Uno studio di Lysaker et al. (2008) ha analizzato il paradosso dell’insight ed ha individuato come lo stigma interiorizzato moderi l’associazione fra insight, funzionamento sociale, speranza e autostima nelle persone con diagnosi di schizofrenia. I risultati di questo studio evidenziano che:
– le persone con alto insight che condividono le credenze auto-stigmatizzanti hanno un basso livello di autostima e scarse relazioni interpersonali rispetto a quelle con alto insight che rifiutano lo stigma ossia non lo condividono;
– le persone con bassa consapevolezza che condividono lo stigma (anche se in misura minore rispetto al gruppo ad alto insight-moderato stigma) hanno maggiore autostima e speranza, ma non differiscono nel funzionamento sociale.
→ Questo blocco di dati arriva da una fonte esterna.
(** * ArduinoMusicLab: a shallow embedding of the sketch and its playback engine

    The sketch targets the Arduino Uno (AVR): [byte] and [uint8_t] are 8-bit
    unsigned, [int] is 16-bit signed (the tempo table and the data pointers
    are fetched with [pgm_read_word]) and [unsigned long] is 32-bit unsigned.
    Integers are modelled as [Z] with the wrap-around written out.

    Global variables of the sketch and the devices it drives (serial line,
    character display, clock) live in one [state] record that every function
    threads explicitly.  The environment (what the push button reports on each
    [btnRot.tick()], which encoder interrupts fire during each [delay()]) is a
    pair of input queues held in the same record. *)

From Stdlib Require Import ZArith List String Ascii Lia Bool.
From stdpp Require Import base list.
Import ListNotations.
Open Scope Z_scope.

(** ** Machine integers *)

Module MachineInt.

(** Conversion to [byte] / [uint8_t]. *)
Definition wrap_byte (z : Z) : Z := z mod 256.

(** Conversion to the 16-bit signed [int] of the AVR. *)
Definition wrap_int (z : Z) : Z := (z + 32768) mod 65536 - 32768.

(** Conversion to the 32-bit [unsigned long]. *)
Definition wrap_ulong (z : Z) : Z := z mod 4294967296.

Definition is_byte (z : Z) : Prop := 0 <= z <= 255.

(** C's logical negation, stored back into a [byte]. *)
Definition lnot (z : Z) : Z := if z =? 0 then 1 else 0.

End MachineInt.
Import MachineInt.

(** ** Faults and the result type of fallible code

    Two things in the sketch have no defined outcome: the division by [tempo]
    in [pause] when the tempo is zero, and a flash read through an index or a
    pointer that has left its table.  Both are reported as faults. *)

Inductive fault : Type :=
| DivisionByZero
| ReadOutOfBounds.

Inductive result (A : Type) : Type :=
| Ok (a : A)
| Fault (f : fault).
Arguments Ok {A} a.
Arguments Fault {A} f.

Definition bind {A B : Type} (r : result A) (k : A -> result B) : result B :=
  match r with
  | Ok a => k a
  | Fault f => Fault f
  end.

Notation "'let*' x := r 'in' k" := (bind r (fun x => k))
  (at level 10, x name, r at level 100, k at level 200).

Definition of_option {A : Type} (o : option A) : result A :=
  match o with
  | Some a => Ok a
  | None => Fault ReadOutOfBounds
  end.

(** ** Environment events *)

(** What one call of [btnRot.tick()] (OneButton) reports: nothing, a click
    (the callback attached with [attachClick]) or the start of a long press
    (the callback attached with [attachLongPressStart]). *)
Inductive ButtonEvent : Type :=
| NoEvent
| Click
| LongPressStart.

(** A rising edge on one of the two encoder pins: external interrupt 0 runs
    [PinA], external interrupt 1 runs [PinB]; [irqPIND] is the value of the
    input port [PIND] at that moment. *)
Inductive Pin : Type := IntA | IntB.

Record Irq : Type := mkIrq { irqPin : Pin; irqPIND : Z }.

(** ** The character display

    The visible window of the LiquidCrystal_I2C device: LCD_ROW_COUNT rows of
    LCD_COL_COUNT characters and a cursor.  A character written right of the
    window moves the cursor and leaves the window as it is. *)

Record Lcd : Type := mkLcd {
  lcdCol : nat;
  lcdRow : nat;
  lcdText : list (list ascii)
}.

Definition lcd_setCursor (col row : Z) (d : Lcd) : Lcd :=
  {| lcdCol := Z.to_nat col; lcdRow := Z.to_nat row; lcdText := lcdText d |}.

Definition lcd_write (ch : ascii) (d : Lcd) : Lcd :=
  {| lcdCol := S (lcdCol d); lcdRow := lcdRow d;
     lcdText := alter (fun r => <[lcdCol d := ch]> r) (lcdRow d) (lcdText d) |}.

Definition lcd_print (s : string) (d : Lcd) : Lcd :=
  fold_left (fun d ch => lcd_write ch d) (list_ascii_of_string s) d.

Definition lcd_blank (rows cols : Z) : Lcd :=
  {| lcdCol := 0; lcdRow := 0;
     lcdText := replicate (Z.to_nat rows) (replicate (Z.to_nat cols) " "%char) |}.

(** ** Program and device state *)

Record state : Type := mkState {
  (* globals of the sketch *)
  songPlaying : Z;        (* byte *)
  songDataPtr : Z;        (* offset into songData[songIndex] *)
  tempo : Z;              (* int *)
  songIndex : Z;          (* int *)
  rotaryCount : Z;        (* volatile int *)
  rotaryChanged : Z;      (* byte *)
  rotaryDisabled : Z;     (* byte *)
  aFlag : Z;              (* volatile byte *)
  bFlag : Z;              (* volatile byte *)
  reading : Z;            (* volatile byte *)
  (* devices *)
  serialOut : list ascii;         (* every character written to Serial *)
  lcd : Lcd;                      (* the display *)
  millis : Z;                     (* time spent in delay(), in ms *)
  (* environment *)
  btnIn : list ButtonEvent;       (* outcome of each coming btnRot.tick() *)
  irqIn : list (list Irq)         (* interrupts raised during each coming delay() *)
}.


(** Assignment to one field. *)

Definition set_songPlaying (v : Z) (st : state) : state :=
  {| songPlaying := v; songDataPtr := songDataPtr st; tempo := tempo st;
     songIndex := songIndex st; rotaryCount := rotaryCount st;
     rotaryChanged := rotaryChanged st; rotaryDisabled := rotaryDisabled st;
     aFlag := aFlag st; bFlag := bFlag st; reading := reading st;
     serialOut := serialOut st; lcd := lcd st; millis := millis st; btnIn := btnIn st;
     irqIn := irqIn st |}.

Definition set_songDataPtr (v : Z) (st : state) : state :=
  {| songPlaying := songPlaying st; songDataPtr := v; tempo := tempo st;
     songIndex := songIndex st; rotaryCount := rotaryCount st;
     rotaryChanged := rotaryChanged st; rotaryDisabled := rotaryDisabled st;
     aFlag := aFlag st; bFlag := bFlag st; reading := reading st;
     serialOut := serialOut st; lcd := lcd st; millis := millis st; btnIn := btnIn st;
     irqIn := irqIn st |}.

Definition set_tempo (v : Z) (st : state) : state :=
  {| songPlaying := songPlaying st; songDataPtr := songDataPtr st; tempo := v;
     songIndex := songIndex st; rotaryCount := rotaryCount st;
     rotaryChanged := rotaryChanged st; rotaryDisabled := rotaryDisabled st;
     aFlag := aFlag st; bFlag := bFlag st; reading := reading st;
     serialOut := serialOut st; lcd := lcd st; millis := millis st; btnIn := btnIn st;
     irqIn := irqIn st |}.

Definition set_songIndex (v : Z) (st : state) : state :=
  {| songPlaying := songPlaying st; songDataPtr := songDataPtr st; tempo := tempo st;
     songIndex := v; rotaryCount := rotaryCount st; rotaryChanged := rotaryChanged st;
     rotaryDisabled := rotaryDisabled st; aFlag := aFlag st; bFlag := bFlag st;
     reading := reading st; serialOut := serialOut st; lcd := lcd st;
     millis := millis st; btnIn := btnIn st; irqIn := irqIn st |}.

Definition set_rotaryCount (v : Z) (st : state) : state :=
  {| songPlaying := songPlaying st; songDataPtr := songDataPtr st; tempo := tempo st;
     songIndex := songIndex st; rotaryCount := v; rotaryChanged := rotaryChanged st;
     rotaryDisabled := rotaryDisabled st; aFlag := aFlag st; bFlag := bFlag st;
     reading := reading st; serialOut := serialOut st; lcd := lcd st;
     millis := millis st; btnIn := btnIn st; irqIn := irqIn st |}.

Definition set_rotaryChanged (v : Z) (st : state) : state :=
  {| songPlaying := songPlaying st; songDataPtr := songDataPtr st; tempo := tempo st;
     songIndex := songIndex st; rotaryCount := rotaryCount st; rotaryChanged := v;
     rotaryDisabled := rotaryDisabled st; aFlag := aFlag st; bFlag := bFlag st;
     reading := reading st; serialOut := serialOut st; lcd := lcd st;
     millis := millis st; btnIn := btnIn st; irqIn := irqIn st |}.
(** Shifting a positive mantissa out by [n > 0] bits. *)
Lemma shr_spec m n e :
  0 < n ->
  let r := shr (Build_shr_record (Zpos m) false false) e n in
  snd r = e + n
  /\ shr_m (fst r) = Zpos m / 2 ^ n
  /\ (Zpos m mod 2 ^ n = 0 -> lostb (fst r) = false).
Proof.
  intros Hn. destruct n as [|p|p]; try lia. simpl.
  rewrite iter_pos_nat.
  destruct (@iter_shr_1_nat (Pos.to_nat p)
              (Build_shr_record (Zpos m) false false)) as (_ & D & L);
    [simpl; lia|].
  rewrite positive_nat_Z in D, L. simpl in D, L.
  split; [reflexivity|]. split; [exact D|]. intros M. apply L; auto.
Qed.

Lemma rne_cases mrs :
  let m' := round_nearest_even (shr_m mrs) (loc_of_shr_record mrs) in
  (m' = shr_m mrs \/ (m' = shr_m mrs + 1 /\ lostb mrs = true)).
Proof.
  destruct mrs as [m [|] [|]]; unfold lostb; simpl; auto.
  destruct (Z.even m); auto.
Qed.

(** No shift: the mantissa is kept as it is. *)
Lemma round_aux_exact s m e :
  fexp F64.prec F64.emax (Zpos (digits2_pos m) + e) = e ->
  binary_round_aux F64.prec F64.emax s (Zpos m) e loc_Exact
  = if e <=? 971 then S754_finite s m e else S754_infinity s.
Proof.
  intros H. unfold binary_round_aux, shr_fexp.
  cbn [Zdigits2 shr_record_of_loc]. rewrite H, Z.sub_diag.
  cbn [shr shr_m loc_of_shr_record round_nearest_even Zdigits2
       shr_record_of_loc].
  rewrite H, Z.sub_diag. cbn [shr shr_m]. reflexivity.
Qed.

Lemma div_pow2_bounds m d n :
  2 ^ (d - 1) <= m < 2 ^ d -> 0 <= n < d ->
  2 ^ (d - n - 1) <= m / 2 ^ n < 2 ^ (d - n).
Proof.
  intros [L U] Hn.
  assert (P : 0 < 2 ^ n) by (apply pow2_pos; lia).
  split.
  - apply Z.div_le_lower_bound; [lia|].
    rewrite <- pow2_split by lia. replace (n + (d - n - 1)) with (d - 1) by lia.
    exact L.
  - apply Z.div_lt_upper_bound; [lia|].
    rewrite <- pow2_split by lia. replace (n + (d - n)) with d by lia.
    exact U.
Qed.

(** A shift by [n = digits - 53 > 0] bits: the result is one of the two
    neighbours of the value, the lower one when the value is one. *)
Lemma round_aux_inexact s m e :
  emin <= e -> 53 < Zpos (digits2_pos m) ->
  let n := Zpos (digits2_pos m) - 53 in
  let lo := Zpos m / 2 ^ n in
  exists m3 E3,
    binary_round_aux F64.prec F64.emax s (Zpos m) e loc_Exact
    = (if E3 <=? 971 then S754_finite s m3 E3 else S754_infinity s)
    /\ e + n <= E3
    /\ fexp F64.prec F64.emax (Zpos (digits2_pos m3) + E3) = E3
    /\ (Zpos m3 * 2 ^ (E3 - (e + n)) = lo
        \/ (Zpos m3 * 2 ^ (E3 - (e + n)) = lo + 1
            /\ Zpos m mod 2 ^ n <> 0)).
Proof.
  intros He Hd n lo.
  pose proof (digits2_pos_lower m) as DL.
  pose proof (digits2_pos_upper m) as DU.
  destruct (@div_pow2_bounds (Zpos m) (Zpos (digits2_pos m)) n) as [LL LU];
    [lia|unfold n; lia|].
  replace (Zpos (digits2_pos m) - n - 1) with 52 in LL by (unfold n; lia).
  replace (Zpos (digits2_pos m) - n) with 53 in LU by (unfold n; lia).
  fold lo in LL, LU.
  unfold binary_round_aux, shr_fexp. cbn [Zdigits2 shr_record_of_loc].
  assert (F1 : fexp F64.prec F64.emax (Zpos (digits2_pos m) + e) - e = n).
  { rewrite fexp_eq. unfold n, emin in *. lia. }
  rewrite F1.
  destruct (@shr_spec m n e ltac:(unfold n; lia)) as (S1 & S2 & S3).
  destruct (shr (Build_shr_record (Zpos m) false false) e n) as [mrs' e'].
  simpl in S1, S2, S3. subst e'. fold lo in S2.
  pose proof (rne_cases mrs') as R. cbv zeta in R.
  set (m2 := round_nearest_even (shr_m mrs') (loc_of_shr_record mrs')) in *.
  rewrite S2 in R.
  assert (R' : m2 = lo \/ (m2 = lo + 1 /\ Zpos m mod 2 ^ n <> 0)).
  { destruct R as [R|[R L]]; [left; exact R|right; split; [exact R|]].
    intros M. rewrite (S3 M) in L. discriminate. }
  clear R S3.
  assert (P52 : 0 < 2 ^ 52) by (apply pow2_pos; lia).
  destruct m2 as [|q|q] eqn:Em2; try lia.
  destruct (Z.eq_dec (Zpos q) (2 ^ 53)) as [C|C].
  - (* the carry: one more shift *)
    assert (Dq : Zpos (digits2_pos q) = 54).
    { apply digits2_pos_unique. rewrite C.
      change (54 - 1) with 53. split; [lia|]. apply pow2_lt; lia. }
    cbn [Zdigits2 shr_record_of_loc]. rewrite Dq.
    assert (F2 : fexp F64.prec F64.emax (54 + (e + n)) - (e + n) = 1).
    { rewrite fexp_eq. unfold n, emin in *. lia. }
    rewrite F2.
    destruct (@shr_spec q 1 (e + n) ltac:(lia)) as (T1 & T2 & _).
    destruct (shr (Build_shr_record (Zpos q) false false) (e + n) 1)
      as [mrs'' e''].
    cbn [fst snd] in T1, T2. subst e''.
    assert (T3 : shr_m mrs'' = Zpos 4503599627370496)
      by (rewrite T2, C; reflexivity).
    rewrite T3.
    exists 4503599627370496%positive, (e + n + 1).
    split; [reflexivity|]. split; [lia|].
    split; [rewrite fexp_eq; cbn [digits2_pos Pos.succ]; unfold emin in *; lia|].
    replace (e + n + 1 - (e + n)) with 1 by lia.
    change (Zpos 4503599627370496 * 2 ^ 1) with (2 ^ 53). rewrite <- C.
    destruct R' as [R'|R']; [left|right]; exact R'.
  - (* no carry *)
    assert (Dq : Zpos (digits2_pos q) = 53).
    { apply digits2_pos_unique. change (53 - 1) with 52. lia. }
    cbn [Zdigits2 shr_record_of_loc]. rewrite Dq.
    assert (F2 : fexp F64.prec F64.emax (53 + (e + n)) - (e + n) = 0).
    { rewrite fexp_eq. unfold n, emin in *. lia. }
    rewrite F2. cbn [shr shr_m].
    exists q, (e + n). split; [reflexivity|]. split; [lia|].
    split; [rewrite Dq, fexp_eq; unfold emin in *; lia|].
    rewrite Z.sub_diag. change (2 ^ 0) with 1. rewrite Z.mul_1_r.
    exact R'.
Qed.

(** *** Rounding a product of a mantissa and a power of two *)

Lemma iter_xO_value m d : Zpos (Pos.iter xO m d) = Zpos m * 2 ^ Zpos d.
Proof.
  induction d as [|d IH] using Pos.peano_ind.
  - simpl. lia.
  - rewrite Pos.iter_succ, Pos2Z.inj_xO, IH, Pos2Z.inj_succ.
    rewrite Z.pow_succ_r by lia. ring.
Qed.

Lemma shl_align_spec m e e' :
  snd (shl_align m e e') = Z.min e e'
  /\ Zpos (fst (shl_align m e e'))
     = Zpos m * 2 ^ (e - snd (shl_align m e e'))
  /\ Zpos (digits2_pos (fst (shl_align m e e')))
     = Zpos (digits2_pos m) + (e - snd (shl_align m e e')).
Proof.
  unfold shl_align. destruct (e' - e) as [|d|d] eqn:E; cbn [fst snd].
  - split; [lia|]. rewrite Z.sub_diag. split; [simpl; lia|lia].
  - split; [lia|]. rewrite Z.sub_diag. split; [simpl; lia|lia].
  - split; [lia|]. replace (e - e') with (Zpos d) by lia.
    split; [apply iter_xO_value|apply digits2_pos_shift].
Qed.

(** A mantissa of at most 53 digits is rounded to itself. *)
Lemma binary_round_small s m e :
  emin <= e <= 971 -> Zpos (digits2_pos m) <= 53 ->
  exists mz F,
    binary_round F64.prec F64.emax s m e = S754_finite s mz F
    /\ Spec.valid (S754_finite s mz F)
    /\ Zpos mz * 2 ^ (F - emin) = Zpos m * 2 ^ (e - emin).
Proof.
  intros He Hd. unfold binary_round.
  set (F := fexp F64.prec F64.emax (Zpos (digits2_pos m) + e)).
  assert (HF : F = Z.max (Zpos (digits2_pos m) + e - 53) emin)
    by apply fexp_eq.
  destruct (shl_align_spec m e F) as (A1 & A2 & A3).
  destruct (shl_align m e F) as [mz ez]. cbn [fst snd] in A1, A2, A3.
  assert (Hez : ez = F) by lia. clear A1. subst ez.
  assert (C : fexp F64.prec F64.emax (Zpos (digits2_pos mz) + F) = F).
  { rewrite A3. replace (Zpos (digits2_pos m) + (e - F) + F)
      with (Zpos (digits2_pos m) + e) by lia. reflexivity. }
  rewrite (round_aux_exact s mz C).
  assert (L : (F <=? 971) = true) by (apply Z.leb_le; lia).
  rewrite L. exists mz, F. split; [reflexivity|].
  split; [apply valid_intro; [unfold emin in *; lia|exact C]|].
  rewrite A2, <- Z.mul_assoc, <- pow2_split by (unfold emin in *; lia).
  f_equal. f_equal. lia.
Qed.
Lemma total_duplicates_rows (gs : list dup_group) : forall a,
  fold_left (fun a g => a + List.length (dg_files g)) gs a
  = a + List.length (_save_duplicate_groups gs).
Proof.
  induction gs as [|dg gs IH]; intros a; [simpl; lia|].
  cbn [fold_left]; rewrite IH, save_cons, length_app.
  rewrite <- (length_map dup_file_id (_save_duplicate_groups [dg])), (proj1 (save_one_rows dg)),
    length_map; lia.
Qed.

(** [find_duplicates] writes one [duplicates] row for each file whose
    partial hash is shared with at least one other file and for no other
    file (rows listed up to order), and [total_duplicates] is the number of
    rows written. *)
Theorem find_duplicates_rows (meta : nat -> option Metadata) (fs0 : list File) :
  let '(stats, rows, _) := find_duplicates meta fs0 in
  Permutation (map dup_file_id rows) (map id (filter (hash_shared fs0) fs0))
  /\ total_duplicates stats = List.length rows.
Proof.
  unfold find_duplicates; cbv beta iota zeta; cbn [total_duplicates]. split.
  - rewrite save_file_ids, analyze_file_ids.
    apply Permutation_map, group_by_hash_perm.
  - rewrite total_duplicates_rows; reflexivity.
Qed.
Quindi sia l’accettazione dello stigma sia la mancanza di consapevolezza di malattia possono condurre all’isolamento sociale. Anche se non si può escludere che possa essere presente una componente neuro-cognitiva;
– il gruppo ad alto insight e stigma minimo ha significativamente meno difficoltà nel funzionamento sociale.
Alla luce di questi dati ritengo che il punto di forza di questo intervento sia di favorire un maggiore insight per una migliore aderenza alla terapia e allo stesso tempo di cercare di ridurre il self-stigma ossia la condivisione di certi stereotipi circa la malattia mentale per favorire il miglior funzionamento sociale. L’esperienza clinica sembra mostrare che nel gruppo Stigma le informazioni circa la malattia mentale si mantengano più a lungo rispetto al gruppo Educativo e che le opinioni circa le possibilità di miglioramento e il rapporto con gli altri si dirigano verso una maggiore aspettativa positiva. È probabile che la maggiore esemplificazione nelle simulate di situazioni possibili in vari ambiti abbia reso più articolate le aspettative, considerando esiti non necessariamente sempre negativi e una maggiore possibilità di gestione delle situazioni.
In conclusione, confido di avere presentato un progetto che ha rilevato un certo apprezzamento a livello clinico da parte dei pazienti, come illustrato in seguito, anche se gli strumenti di misura non specifici e l’esiguità dei soggetti non permettono di formulare ipotesi di efficacia.